▶ **Exercise prompt**
Among the records that follow, find the line with "end; subst; try done." and the line with "intros v r v';". Set down those lines and all lines between them exactly, without adding anything.

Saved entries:
+ + + +
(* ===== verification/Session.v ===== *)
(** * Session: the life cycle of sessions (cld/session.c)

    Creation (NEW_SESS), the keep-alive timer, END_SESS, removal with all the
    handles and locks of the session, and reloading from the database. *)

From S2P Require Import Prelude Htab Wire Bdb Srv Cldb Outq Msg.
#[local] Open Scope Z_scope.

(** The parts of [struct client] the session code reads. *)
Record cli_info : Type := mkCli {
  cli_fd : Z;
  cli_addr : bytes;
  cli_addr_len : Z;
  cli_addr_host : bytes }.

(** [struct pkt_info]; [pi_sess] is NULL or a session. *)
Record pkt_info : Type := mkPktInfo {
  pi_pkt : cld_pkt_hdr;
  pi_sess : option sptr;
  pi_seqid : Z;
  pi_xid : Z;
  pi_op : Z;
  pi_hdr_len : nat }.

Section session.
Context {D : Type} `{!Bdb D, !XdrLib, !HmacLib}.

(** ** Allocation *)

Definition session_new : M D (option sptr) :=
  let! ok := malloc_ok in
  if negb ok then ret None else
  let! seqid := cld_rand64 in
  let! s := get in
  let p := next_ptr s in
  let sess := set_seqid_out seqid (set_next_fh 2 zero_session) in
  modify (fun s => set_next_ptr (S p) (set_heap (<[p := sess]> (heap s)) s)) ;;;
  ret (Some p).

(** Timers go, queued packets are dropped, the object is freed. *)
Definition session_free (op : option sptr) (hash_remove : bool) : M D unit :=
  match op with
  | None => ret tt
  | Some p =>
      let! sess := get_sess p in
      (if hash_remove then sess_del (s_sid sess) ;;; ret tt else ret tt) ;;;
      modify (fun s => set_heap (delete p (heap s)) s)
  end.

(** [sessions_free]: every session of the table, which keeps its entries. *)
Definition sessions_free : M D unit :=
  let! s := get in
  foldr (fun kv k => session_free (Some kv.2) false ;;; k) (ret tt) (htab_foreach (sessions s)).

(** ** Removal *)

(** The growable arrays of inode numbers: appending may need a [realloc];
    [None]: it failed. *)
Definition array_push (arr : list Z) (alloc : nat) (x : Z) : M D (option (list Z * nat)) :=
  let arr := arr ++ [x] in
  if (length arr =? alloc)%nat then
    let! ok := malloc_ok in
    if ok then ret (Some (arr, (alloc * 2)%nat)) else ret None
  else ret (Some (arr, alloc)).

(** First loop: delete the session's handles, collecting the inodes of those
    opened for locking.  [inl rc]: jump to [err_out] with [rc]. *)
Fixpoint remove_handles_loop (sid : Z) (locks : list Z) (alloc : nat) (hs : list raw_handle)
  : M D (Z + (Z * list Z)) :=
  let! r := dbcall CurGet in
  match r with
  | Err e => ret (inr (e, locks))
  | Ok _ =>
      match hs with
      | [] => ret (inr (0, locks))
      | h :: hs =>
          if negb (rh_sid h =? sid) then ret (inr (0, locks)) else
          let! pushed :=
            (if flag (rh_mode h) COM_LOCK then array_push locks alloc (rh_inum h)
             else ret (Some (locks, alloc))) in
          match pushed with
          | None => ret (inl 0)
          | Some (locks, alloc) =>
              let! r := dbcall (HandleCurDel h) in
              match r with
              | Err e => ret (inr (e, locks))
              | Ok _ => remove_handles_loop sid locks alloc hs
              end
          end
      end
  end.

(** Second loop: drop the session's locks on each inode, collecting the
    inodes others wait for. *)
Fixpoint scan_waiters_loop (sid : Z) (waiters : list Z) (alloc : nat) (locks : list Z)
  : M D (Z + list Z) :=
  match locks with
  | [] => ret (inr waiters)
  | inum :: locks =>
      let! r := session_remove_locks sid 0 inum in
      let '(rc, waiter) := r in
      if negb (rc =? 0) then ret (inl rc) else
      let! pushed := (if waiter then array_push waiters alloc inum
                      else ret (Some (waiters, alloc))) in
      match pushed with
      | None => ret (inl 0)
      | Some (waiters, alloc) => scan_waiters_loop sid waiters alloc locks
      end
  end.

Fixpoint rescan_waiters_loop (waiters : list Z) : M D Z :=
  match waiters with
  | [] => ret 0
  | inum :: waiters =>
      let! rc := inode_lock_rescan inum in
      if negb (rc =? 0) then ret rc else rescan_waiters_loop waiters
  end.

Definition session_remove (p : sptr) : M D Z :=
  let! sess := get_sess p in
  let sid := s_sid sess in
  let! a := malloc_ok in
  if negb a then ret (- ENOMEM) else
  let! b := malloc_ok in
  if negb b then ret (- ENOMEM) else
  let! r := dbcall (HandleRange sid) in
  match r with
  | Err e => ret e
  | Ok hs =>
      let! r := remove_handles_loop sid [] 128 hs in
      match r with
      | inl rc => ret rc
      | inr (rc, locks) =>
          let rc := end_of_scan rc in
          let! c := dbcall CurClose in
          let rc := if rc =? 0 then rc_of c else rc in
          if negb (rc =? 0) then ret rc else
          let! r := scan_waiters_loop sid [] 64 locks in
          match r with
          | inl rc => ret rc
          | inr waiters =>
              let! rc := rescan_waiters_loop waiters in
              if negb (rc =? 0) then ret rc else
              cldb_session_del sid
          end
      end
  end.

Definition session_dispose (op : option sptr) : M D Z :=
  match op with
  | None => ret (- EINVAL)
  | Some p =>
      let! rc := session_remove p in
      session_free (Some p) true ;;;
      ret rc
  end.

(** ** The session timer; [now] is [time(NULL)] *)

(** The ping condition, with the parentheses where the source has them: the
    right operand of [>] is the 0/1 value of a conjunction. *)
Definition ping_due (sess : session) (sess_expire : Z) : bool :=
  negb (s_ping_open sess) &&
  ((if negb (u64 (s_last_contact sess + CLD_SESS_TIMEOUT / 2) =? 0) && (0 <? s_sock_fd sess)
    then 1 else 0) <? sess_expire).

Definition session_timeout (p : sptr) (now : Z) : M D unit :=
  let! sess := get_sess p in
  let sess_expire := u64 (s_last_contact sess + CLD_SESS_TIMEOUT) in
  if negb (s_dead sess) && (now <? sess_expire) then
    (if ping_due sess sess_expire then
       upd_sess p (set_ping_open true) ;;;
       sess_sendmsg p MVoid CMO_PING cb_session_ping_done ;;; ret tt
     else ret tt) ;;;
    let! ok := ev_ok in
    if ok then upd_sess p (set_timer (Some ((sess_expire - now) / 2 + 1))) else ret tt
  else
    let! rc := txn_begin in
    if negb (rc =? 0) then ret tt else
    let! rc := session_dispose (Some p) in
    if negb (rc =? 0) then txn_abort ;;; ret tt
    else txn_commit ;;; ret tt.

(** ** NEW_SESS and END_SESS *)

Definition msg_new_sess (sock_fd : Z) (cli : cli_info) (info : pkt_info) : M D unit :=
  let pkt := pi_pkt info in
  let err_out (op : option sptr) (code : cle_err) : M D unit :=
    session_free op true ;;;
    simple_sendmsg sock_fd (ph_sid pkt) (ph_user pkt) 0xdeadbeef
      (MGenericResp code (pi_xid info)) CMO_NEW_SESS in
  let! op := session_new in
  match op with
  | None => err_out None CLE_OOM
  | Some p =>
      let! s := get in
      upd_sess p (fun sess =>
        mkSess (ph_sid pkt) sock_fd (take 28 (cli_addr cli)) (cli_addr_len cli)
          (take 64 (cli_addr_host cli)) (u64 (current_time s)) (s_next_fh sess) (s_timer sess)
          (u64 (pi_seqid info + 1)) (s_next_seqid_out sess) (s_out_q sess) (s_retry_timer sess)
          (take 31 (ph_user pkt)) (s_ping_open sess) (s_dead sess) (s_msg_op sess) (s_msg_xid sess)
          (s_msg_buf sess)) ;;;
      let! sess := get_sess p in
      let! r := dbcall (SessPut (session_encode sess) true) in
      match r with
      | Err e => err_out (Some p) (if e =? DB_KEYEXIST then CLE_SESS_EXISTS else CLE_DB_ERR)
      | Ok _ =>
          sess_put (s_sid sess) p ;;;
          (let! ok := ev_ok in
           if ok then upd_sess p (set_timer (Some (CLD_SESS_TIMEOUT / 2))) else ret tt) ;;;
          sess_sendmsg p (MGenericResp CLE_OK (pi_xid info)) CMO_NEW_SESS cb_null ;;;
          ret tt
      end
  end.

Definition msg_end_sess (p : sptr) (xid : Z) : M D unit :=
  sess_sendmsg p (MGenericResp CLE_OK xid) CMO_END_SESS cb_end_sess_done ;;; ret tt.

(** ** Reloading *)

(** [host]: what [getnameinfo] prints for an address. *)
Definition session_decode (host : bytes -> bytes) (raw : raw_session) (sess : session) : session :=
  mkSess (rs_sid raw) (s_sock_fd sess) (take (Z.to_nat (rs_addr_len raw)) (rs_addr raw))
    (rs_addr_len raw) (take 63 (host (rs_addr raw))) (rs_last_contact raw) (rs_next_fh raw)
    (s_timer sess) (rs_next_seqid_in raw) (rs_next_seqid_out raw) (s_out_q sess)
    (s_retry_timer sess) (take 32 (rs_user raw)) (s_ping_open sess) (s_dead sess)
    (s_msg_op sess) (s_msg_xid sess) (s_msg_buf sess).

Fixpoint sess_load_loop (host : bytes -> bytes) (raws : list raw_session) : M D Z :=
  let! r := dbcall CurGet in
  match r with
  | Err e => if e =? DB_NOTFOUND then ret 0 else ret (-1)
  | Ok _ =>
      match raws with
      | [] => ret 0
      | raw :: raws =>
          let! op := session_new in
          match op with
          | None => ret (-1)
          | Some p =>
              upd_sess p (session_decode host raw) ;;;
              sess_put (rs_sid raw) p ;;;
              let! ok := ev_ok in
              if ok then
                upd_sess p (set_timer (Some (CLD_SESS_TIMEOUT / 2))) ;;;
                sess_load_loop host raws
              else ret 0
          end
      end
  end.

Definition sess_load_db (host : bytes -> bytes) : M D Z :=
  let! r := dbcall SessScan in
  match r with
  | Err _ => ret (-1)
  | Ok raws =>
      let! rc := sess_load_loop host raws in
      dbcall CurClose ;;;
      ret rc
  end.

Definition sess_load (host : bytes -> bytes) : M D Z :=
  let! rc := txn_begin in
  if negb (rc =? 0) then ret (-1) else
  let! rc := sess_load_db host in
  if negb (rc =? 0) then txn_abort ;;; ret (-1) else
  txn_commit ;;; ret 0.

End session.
+ + + +
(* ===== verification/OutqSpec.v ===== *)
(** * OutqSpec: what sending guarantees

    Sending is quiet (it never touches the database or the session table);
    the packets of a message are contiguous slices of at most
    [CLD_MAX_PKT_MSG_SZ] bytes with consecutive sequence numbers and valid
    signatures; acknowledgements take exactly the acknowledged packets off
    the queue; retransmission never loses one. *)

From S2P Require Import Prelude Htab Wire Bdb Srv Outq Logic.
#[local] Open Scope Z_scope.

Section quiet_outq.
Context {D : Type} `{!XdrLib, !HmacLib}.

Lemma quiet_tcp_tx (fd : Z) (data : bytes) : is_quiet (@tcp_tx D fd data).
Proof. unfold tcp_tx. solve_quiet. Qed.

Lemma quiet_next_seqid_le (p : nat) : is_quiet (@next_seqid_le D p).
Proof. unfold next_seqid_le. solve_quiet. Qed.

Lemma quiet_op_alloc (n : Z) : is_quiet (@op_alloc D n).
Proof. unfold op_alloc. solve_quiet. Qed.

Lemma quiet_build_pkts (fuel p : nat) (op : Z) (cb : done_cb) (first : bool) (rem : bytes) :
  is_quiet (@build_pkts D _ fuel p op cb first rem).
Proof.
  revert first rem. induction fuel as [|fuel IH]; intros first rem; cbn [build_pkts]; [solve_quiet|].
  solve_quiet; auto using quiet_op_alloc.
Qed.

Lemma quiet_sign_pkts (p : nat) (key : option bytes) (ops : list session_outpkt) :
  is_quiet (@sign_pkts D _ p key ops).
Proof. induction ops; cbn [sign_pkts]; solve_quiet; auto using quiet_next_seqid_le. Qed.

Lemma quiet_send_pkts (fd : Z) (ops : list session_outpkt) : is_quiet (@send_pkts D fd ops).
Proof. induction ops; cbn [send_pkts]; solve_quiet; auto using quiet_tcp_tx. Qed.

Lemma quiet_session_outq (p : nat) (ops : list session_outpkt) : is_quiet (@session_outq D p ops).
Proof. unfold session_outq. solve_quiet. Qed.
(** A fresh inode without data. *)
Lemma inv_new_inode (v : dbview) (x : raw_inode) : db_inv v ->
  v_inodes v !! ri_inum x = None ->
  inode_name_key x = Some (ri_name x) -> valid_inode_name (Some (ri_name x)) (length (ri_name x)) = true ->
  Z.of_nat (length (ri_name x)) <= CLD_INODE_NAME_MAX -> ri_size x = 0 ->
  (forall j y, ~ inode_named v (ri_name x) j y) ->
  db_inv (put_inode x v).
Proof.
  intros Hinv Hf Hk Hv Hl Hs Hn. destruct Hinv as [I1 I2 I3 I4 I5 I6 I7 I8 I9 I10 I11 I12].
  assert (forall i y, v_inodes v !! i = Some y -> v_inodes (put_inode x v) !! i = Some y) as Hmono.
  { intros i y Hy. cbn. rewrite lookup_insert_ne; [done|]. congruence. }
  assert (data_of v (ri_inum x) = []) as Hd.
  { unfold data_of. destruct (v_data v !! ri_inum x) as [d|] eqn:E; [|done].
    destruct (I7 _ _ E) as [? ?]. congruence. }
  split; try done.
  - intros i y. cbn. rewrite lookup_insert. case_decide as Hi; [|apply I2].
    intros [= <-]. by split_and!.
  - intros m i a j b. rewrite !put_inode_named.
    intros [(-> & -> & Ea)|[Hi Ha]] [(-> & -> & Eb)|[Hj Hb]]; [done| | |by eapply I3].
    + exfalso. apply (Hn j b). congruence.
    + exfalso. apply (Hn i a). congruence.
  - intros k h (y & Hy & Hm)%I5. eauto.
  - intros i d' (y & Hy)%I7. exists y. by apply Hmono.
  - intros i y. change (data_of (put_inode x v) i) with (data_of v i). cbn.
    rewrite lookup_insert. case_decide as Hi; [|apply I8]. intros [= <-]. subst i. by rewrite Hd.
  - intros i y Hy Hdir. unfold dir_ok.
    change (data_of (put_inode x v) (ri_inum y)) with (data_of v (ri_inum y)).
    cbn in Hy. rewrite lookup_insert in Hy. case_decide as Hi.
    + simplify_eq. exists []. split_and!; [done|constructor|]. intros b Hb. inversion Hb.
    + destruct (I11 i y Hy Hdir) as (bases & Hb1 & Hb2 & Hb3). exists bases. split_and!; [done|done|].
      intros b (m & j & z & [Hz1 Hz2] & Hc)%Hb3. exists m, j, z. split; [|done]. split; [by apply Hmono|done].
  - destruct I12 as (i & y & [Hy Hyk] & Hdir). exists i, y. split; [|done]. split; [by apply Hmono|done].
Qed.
+ + + +
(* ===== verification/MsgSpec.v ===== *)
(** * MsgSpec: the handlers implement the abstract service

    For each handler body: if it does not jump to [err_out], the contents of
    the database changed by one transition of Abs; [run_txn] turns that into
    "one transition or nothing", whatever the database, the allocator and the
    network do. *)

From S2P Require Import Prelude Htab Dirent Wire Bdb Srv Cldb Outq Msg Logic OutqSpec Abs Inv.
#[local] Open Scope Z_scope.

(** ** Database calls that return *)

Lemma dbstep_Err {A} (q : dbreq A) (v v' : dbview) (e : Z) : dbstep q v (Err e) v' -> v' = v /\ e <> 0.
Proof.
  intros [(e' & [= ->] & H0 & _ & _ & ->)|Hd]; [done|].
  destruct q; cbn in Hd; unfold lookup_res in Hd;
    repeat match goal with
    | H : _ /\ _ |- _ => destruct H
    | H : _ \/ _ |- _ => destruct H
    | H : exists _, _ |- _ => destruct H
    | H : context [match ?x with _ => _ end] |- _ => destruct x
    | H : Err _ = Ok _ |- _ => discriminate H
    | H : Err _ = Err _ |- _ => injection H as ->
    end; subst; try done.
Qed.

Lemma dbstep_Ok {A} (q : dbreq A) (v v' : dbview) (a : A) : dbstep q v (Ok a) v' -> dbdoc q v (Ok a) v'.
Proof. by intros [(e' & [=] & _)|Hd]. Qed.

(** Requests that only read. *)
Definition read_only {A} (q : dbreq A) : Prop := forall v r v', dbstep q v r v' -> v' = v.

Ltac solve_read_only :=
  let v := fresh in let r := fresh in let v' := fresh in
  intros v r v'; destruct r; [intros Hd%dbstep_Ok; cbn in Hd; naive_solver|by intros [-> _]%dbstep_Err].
+ + + +
▶ **Response to the task**
    end; subst; try done.
Qed.

Lemma dbstep_Ok {A} (q : dbreq A) (v v' : dbview) (a : A) : dbstep q v (Ok a) v' -> dbdoc q v (Ok a) v'.
Proof. by intros [(e' & [=] & _)|Hd]. Qed.

(** Requests that only read. *)
Definition read_only {A} (q : dbreq A) : Prop := forall v r v', dbstep q v r v' -> v' = v.

Ltac solve_read_only :=
  let v := fresh in let r := fresh in let v' := fresh in
  intros v r v'; destruct r; [intros Hd%dbstep_Ok; cbn in Hd; naive_solver|by intros [-> _]%dbstep_Err].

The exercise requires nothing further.